The interview is the final stage before a job offer is made, so you must give an absolute command performance. Success means getting a perfect A+. Anything less and you come in second place. There is often a question behind the question, so answer their underlining concern. Here is my tough questions list. Study them carefully and develop your own tailored responses using examples.
1. Tell me about yourself. – This is the most common first question and it is open-ended which forces you to make a concise well organized and compelling argument about your candidacy. I suggest giving an overview of your education, experience and accomplishments and how it is a fit for this position and the company. Avoid too much personal information. It is your job to spark further interest in you. You’ll need to prove early on that you have what the employer needs.
2. Why do you want to work here? – First, research the organization’s products, services, mission and any important details. Be sure you send the message that you are looking for a specific job there, not just any job. A sample answer could be, “I love and use your products. The management understands where the company should go, and I want to be a part of its success.”
3. What interests you most about this position? – Be truthful and prove your enthusiasm and interest in them. Talk about the fascinating details of the job and why they excite you. You might say, “There are three things that appeal to me the most about this opportunity: 1) the challenge, 2) the direction of the organization, and 3) the room to grow. Let me explain further…”
4. Why do you want to change jobs? – It is unprofessional to bad mouth a former employer or supervisor. Stay positive and say, “I’ve really learned a lot at XYZ, but the company is losing ground to its competitors, and I’m excited that this job will help me grow.”
5. Why have you changed jobs so frequently? – Be honest, but brief, focusing on the positive. A sample response might be, “I regret leaving my last position because it was a good company, but my performance was not the issue. I had a personal and family matter that needed my full attention. This has been resolved. I also learned that it was not the direction I wanted to go in.”
6. Why are there gaps on your resume? – Be prepared to explain what you were doing and any skills you developed during that time. Focus on the positive and what you accomplished. Perhaps you might say, “I used the time very constructively to gain additional skills and experience. I also reevaluated my goals and came to this conclusion…”
7. What is your greatest strength? – Your strength should directly relate to what is required to perform the job successfully. You might say, “I am highly organized. For example, I create a To Do List of the top task that I need to accomplish that day, then I stay focused and determined to get them checked off. This approach has helped me to incrementally reach my goals.”
8. What is your greatest weakness? – First, be honest and then give specific examples on how you are working to improve them. Avoid something that would be a serious liability. Don’t state, “I’m a perfectionist.” It’s too predictable. One idea is to say, “I have a tendency to say ‘yes’ to additional responsibility and then get overcommitted.” Give an example of how you are working on prioritizing and setting limits. Draw the attention away from the weakness and refocus the interview on your strengths and skills.

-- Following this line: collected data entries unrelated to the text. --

(* ===== verification/TcpReceive.v ===== *)
(** * Receiving a segment of the stream

    The acknowledgement and the data together: [tcp_receive] on a segment of the
    stream, in every state that is synchronised. *)

From Stdlib Require Import ZArith List Lia Bool.
From S2P Require Import Prelude Pbuf TcpIn TcpOut TcpConn TcpStream TcpAck TcpSend TcpFrame.
Import ListNotations.
Open Scope Z_scope.
Open Scope c_scope.

(** The elements of the pool that a connection holds or that are free. *)
Definition pool (s : tcp_st) : Z := s.(seg_free) + queued s.(pcb) + Z.of_nat (length s.(pcb).(ooseq)).

Section Receive.
Context (isn : Z) (data : list Z) (Hsize : total data <= 536870912) (NOASSERT : bool) (ack_out : tcp_pcb -> option err_t).
Abbreviation rx := (rx isn data).
Abbreviation total := (total data).
Abbreviation slice := (slice data).
Abbreviation upto := (upto data).
Abbreviation arrived := (arrived isn data).

(** [tcp_input] has set up the segment. *)
Record fresh (s : tcp_st) : Prop := {
  fs_acked : s.(recv_acked) = 0;
  fs_flags : s.(recv_flags) = 0;
  fs_data : s.(recv_data) = None;
  fs_wnd : hdr_ok s }.

(** The peer's FIN has not been taken. *)
Definition open_state (x : tcp_state) : bool := match x with ESTABLISHED | FIN_WAIT_1 | FIN_WAIT_2 => true | _ => false end.
Definition synced (x : tcp_state) : bool := state_num x >=? state_num ESTABLISHED.

(** The segment at hand: of the stream, at [a], if it has data and the
    connection still takes data. *)
Definition acceptable (N a : Z) (s : tcp_st) : Prop :=
  0 <= s.(tcplen) /\ (s.(tcplen) > 0 -> state_num s.(pcb).(state) < state_num CLOSE_WAIT -> arrived N a s).

Record received (N N' a : Z) (s s' : tcp_st) : Prop := {
  rd_rx : rx N' s'.(pcb);
  rd_tx : tx_ok s'.(pcb);
  rd_le : N <= N';
  rd_edge : N' + s'.(pcb).(rcv_wnd) = N + s.(pcb).(rcv_wnd);
  rd_bytes : bytes_of s' = slice (upto N) (upto N' - upto N);
  rd_fin : got_fin s' = (N <=? total) && (total <? N');
  rd_state : got_fin s' = false -> s'.(pcb).(state) = s.(pcb).(state);
  rd_pool : pool s' = pool s;
  rd_frame : frame s s';
  rd_idle : s.(tcplen) = 0 -> s'.(recv_data) = None;
  rd_progress : s.(tcplen) > 0 -> open_state s.(pcb).(state) = true -> a <= N -> N + Z.min (a + s.(tcplen) - N) s.(pcb).(rcv_wnd) <= N' }.

Lemma txv_ok c c' : txv c' = txv c -> tx_ok c -> tx_ok c'.
Proof.
  intros E [T1 T2 T3 T4 T5 T6 T7 T8 T9]. unfold txv in E. injection E as E1 E2 E3 E4 E5 E6 E7 E8 E9 E10 E11. split; rewrite ?E1, ?E2, ?E3, ?E4, ?E5, ?E6, ?E7; try assumption. now rewrite E11.
Qed.
Lemma txv_queued c c' : txv c' = txv c -> queued c' = queued c.
Proof. intros E. unfold txv in E. injection E as E1 E2 E3 E4 E5 E6 E7 E8 E9 E10 E11. unfold queued. now rewrite E2, E3. Qed.

(** The acknowledgement, if there is one. *)
Lemma ack_part_spec s : tx_ok s.(pcb) -> fresh s -> exists s', (when on s.(hdr_flags) TCP_ACK then receive_ack NOASSERT ack_out) s = Ok (tt, s') /\
  (forall N, rx N s.(pcb) -> rx N s'.(pcb)) /\ (s'.(pcb).(state) = s.(pcb).(state) /\ s'.(pcb).(ooseq) = s.(pcb).(ooseq) /\ s'.(pcb).(rcv_wnd) = s.(pcb).(rcv_wnd)) /\
  (s'.(inseg) = s.(inseg) /\ s'.(seqno) = s.(seqno) /\ s'.(tcplen) = s.(tcplen)) /\ (s'.(recv_data) = s.(recv_data) /\ s'.(recv_flags) = s.(recv_flags)) /\ tx_ok s'.(pcb) /\
  s'.(seg_free) + queued s'.(pcb) = s.(seg_free) + queued s.(pcb).
Proof.
  intros T [F1 F2 F3 F4]. destruct (on (hdr_flags s) TCP_ACK); [|exists s; split; [reflexivity|]; now repeat (split; [auto|])]. destruct (receive_ack_spec isn data NOASSERT ack_out s T F4 F1) as (s' & E & [A1 A2 A3 A4 A5 A6 _ _ _]). exists s'. now repeat (split; [assumption|]).
Qed.

Lemma tcp_receive_spec N a s : rx N s.(pcb) -> tx_ok s.(pcb) -> fresh s -> synced s.(pcb).(state) = true -> (open_state s.(pcb).(state) = true -> N <= total) -> acceptable N a s ->
  exists s' N', tcp_receive NOASSERT ack_out s = Ok (tt, s') /\ received N N' a s s'.
Proof.
  intros X T F Hs Ho [Hl Ha]. enough (H : exists s' N', tcp_receive NOASSERT ack_out s = Ok (tt, s') /\ (frame s s' -> received N N' a s s')).
  { destruct H as (s' & N' & E & R). exists s', N'. split; [exact E|]. apply R. exact (tcp_receive_framed NOASSERT ack_out _ _ _ E). }
  unfold tcp_receive. rewrite bind_gets, bind_oassert by exact Hs. destruct (ack_part_spec s T F) as (s1 & E1 & A1 & (A2 & A2' & A2'') & (A3 & A3' & A3'') & (A4 & A4') & A5 & A6).
  rewrite (bind_ok _ _ _ _ _ E1), bind_gets. cbv zeta. pose proof (A1 N X) as X1. destruct F as [_ F2 F3 _]. rewrite A2, A3''. destruct (_ && _) eqn:Ed.
  - apply andb_prop in Ed. destruct Ed as [D1 D2]. apply Z.gtb_lt in D1. apply Z.ltb_lt in D2. specialize (Ha ltac:(lia) D2). assert (Hop : open_state (state (pcb s)) = true) by (unfold synced in Hs; destruct (state (pcb s)); try reflexivity; cbn in Hs, D2; try discriminate Hs; lia).
    assert (Ha1 : arrived N a s1) by (destruct Ha as [V1 V2 V3 V4 V5 V6 V7 V8]; split; rewrite ?A3, ?A3', ?A3'', ?A2'', ?A4, ?A4'; assumption).
    destruct (receive_data_spec isn data Hsize NOASSERT ack_out N a s1 X1 (Ho Hop) Ha1) as (s' & N' & E & [B1 B2 B3 B4 B5 B6 B7 B8] & Hp). exists s', N'. split; [exact E|]. intros Fr. split; try assumption.
    + exact (txv_ok _ _ B7 A5).
    + now rewrite B3, A2''.
    + rewrite B5, (proj2 (Z.leb_le N total)) by exact (Ho Hop). reflexivity.
    + intros Hf. rewrite B5 in Hf. apply Z.ltb_ge in Hf. now rewrite (B6 Hf).
    + unfold pool. rewrite (txv_queued _ _ B7). rewrite A2' in B8. lia.
    + lia.
    + intros _ _ Han. specialize (Hp Han). rewrite A3, A2'' in Hp. now rewrite (av_tcplen _ _ _ _ _ Ha).
  - assert (H : exists s', (when negb (TCP_SEQ_BETWEEN (seqno s1) (rcv_nxt (pcb s1)) (u32 (rcv_nxt (pcb s1) + rcv_wnd (pcb s1) - 1))) then tcp_ack_now) s1 = Ok (tt, s') /\ rx N s'.(pcb) /\ txv s'.(pcb) = txv s1.(pcb) /\ s'.(pcb).(state) = s1.(pcb).(state) /\ s'.(pcb).(ooseq) = s1.(pcb).(ooseq) /\
      s'.(pcb).(rcv_wnd) = s1.(pcb).(rcv_wnd) /\ s'.(recv_data) = s1.(recv_data) /\ s'.(recv_flags) = s1.(recv_flags) /\ s'.(seg_free) = s1.(seg_free)).
    { destruct (negb _); [|exists s1; now repeat (split; [auto|])]. destruct (ack_now_spec isn data N s1 X1) as (s' & E & B1 & B2 & B3 & B4 & B5 & _ & B7 & B8 & B9). exists s'. now repeat (split; [assumption|]). }
    destruct H as (s' & E & B1 & B2 & B3 & B4 & B5 & B6 & B7 & B8). exists s', N. split; [exact E|]. intros Fr. split; try assumption; try lia.
    + exact (txv_ok _ _ B2 A5).
    + unfold bytes_of. now rewrite B6, A4, F3, Z.sub_diag.
    + unfold got_fin. rewrite B7, A4', F2. destruct (Z.leb_spec N total), (Z.ltb_spec total N); try reflexivity. lia.
    + intros _. congruence.
    + unfold pool. rewrite (txv_queued _ _ B2), B4, A2', B8. lia.
    + intros _. congruence.
    + intros Hg Hop. exfalso. rewrite (proj2 (Z.gtb_lt _ _)) in Ed by lia. cbn [andb] in Ed. destruct (state (pcb s)); discriminate.
Qed.
End Receive.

9. Where do you see yourself in 5 years? – Your goals should reflect what the company has to offer. Do you have a clear direction of where you are going professionally or will you attempt to “find yourself” on their time? Will you job hop after they have invested in you? You could say, “I’ve done a lot of self-assessment, and what I have learned is that I want to make a commitment to this field and I want to build it here. I am very interested in gaining knowledge and experience to become a subject matter expert.”
10. What is an example of a time you failed? – State the experience, your role and then the result. Finally, explain what you learned from the experience. One answer might be, “I did not do enough research on my last employer before they hired me. I learned that it was not a good fit. I have not repeated my mistake, and I have a great deal of knowledge about this new opportunity.”
11. What salary are you expecting? – Remember: the person who states the salary first is the loser. The number that is thrown out first is most always negotiated downward. The employer already has a salary range in mind, ask them to give the range then say, “I am within that range, and we can discuss it further when an offer is made.” You can also say, “I have no set salary. What salary is usually offered to someone with my qualifications?”
12. Why should we hire you? – Keep your answer direct, convincing and to the point. Go back to your resume and reiterate the top three to five things that make you outstanding. These skills, education, experience and personality traits should be matched to the top needs of the job and organization. You need to show that you have a track record and are results oriented.
13. Do you have any questions? – Demonstrate that you are prepared with three to five questions that are relevant. One answer might be, “Yes, thank you. I do have a few questions. First, your website states that you have a new CEO. What are his/her priorities?”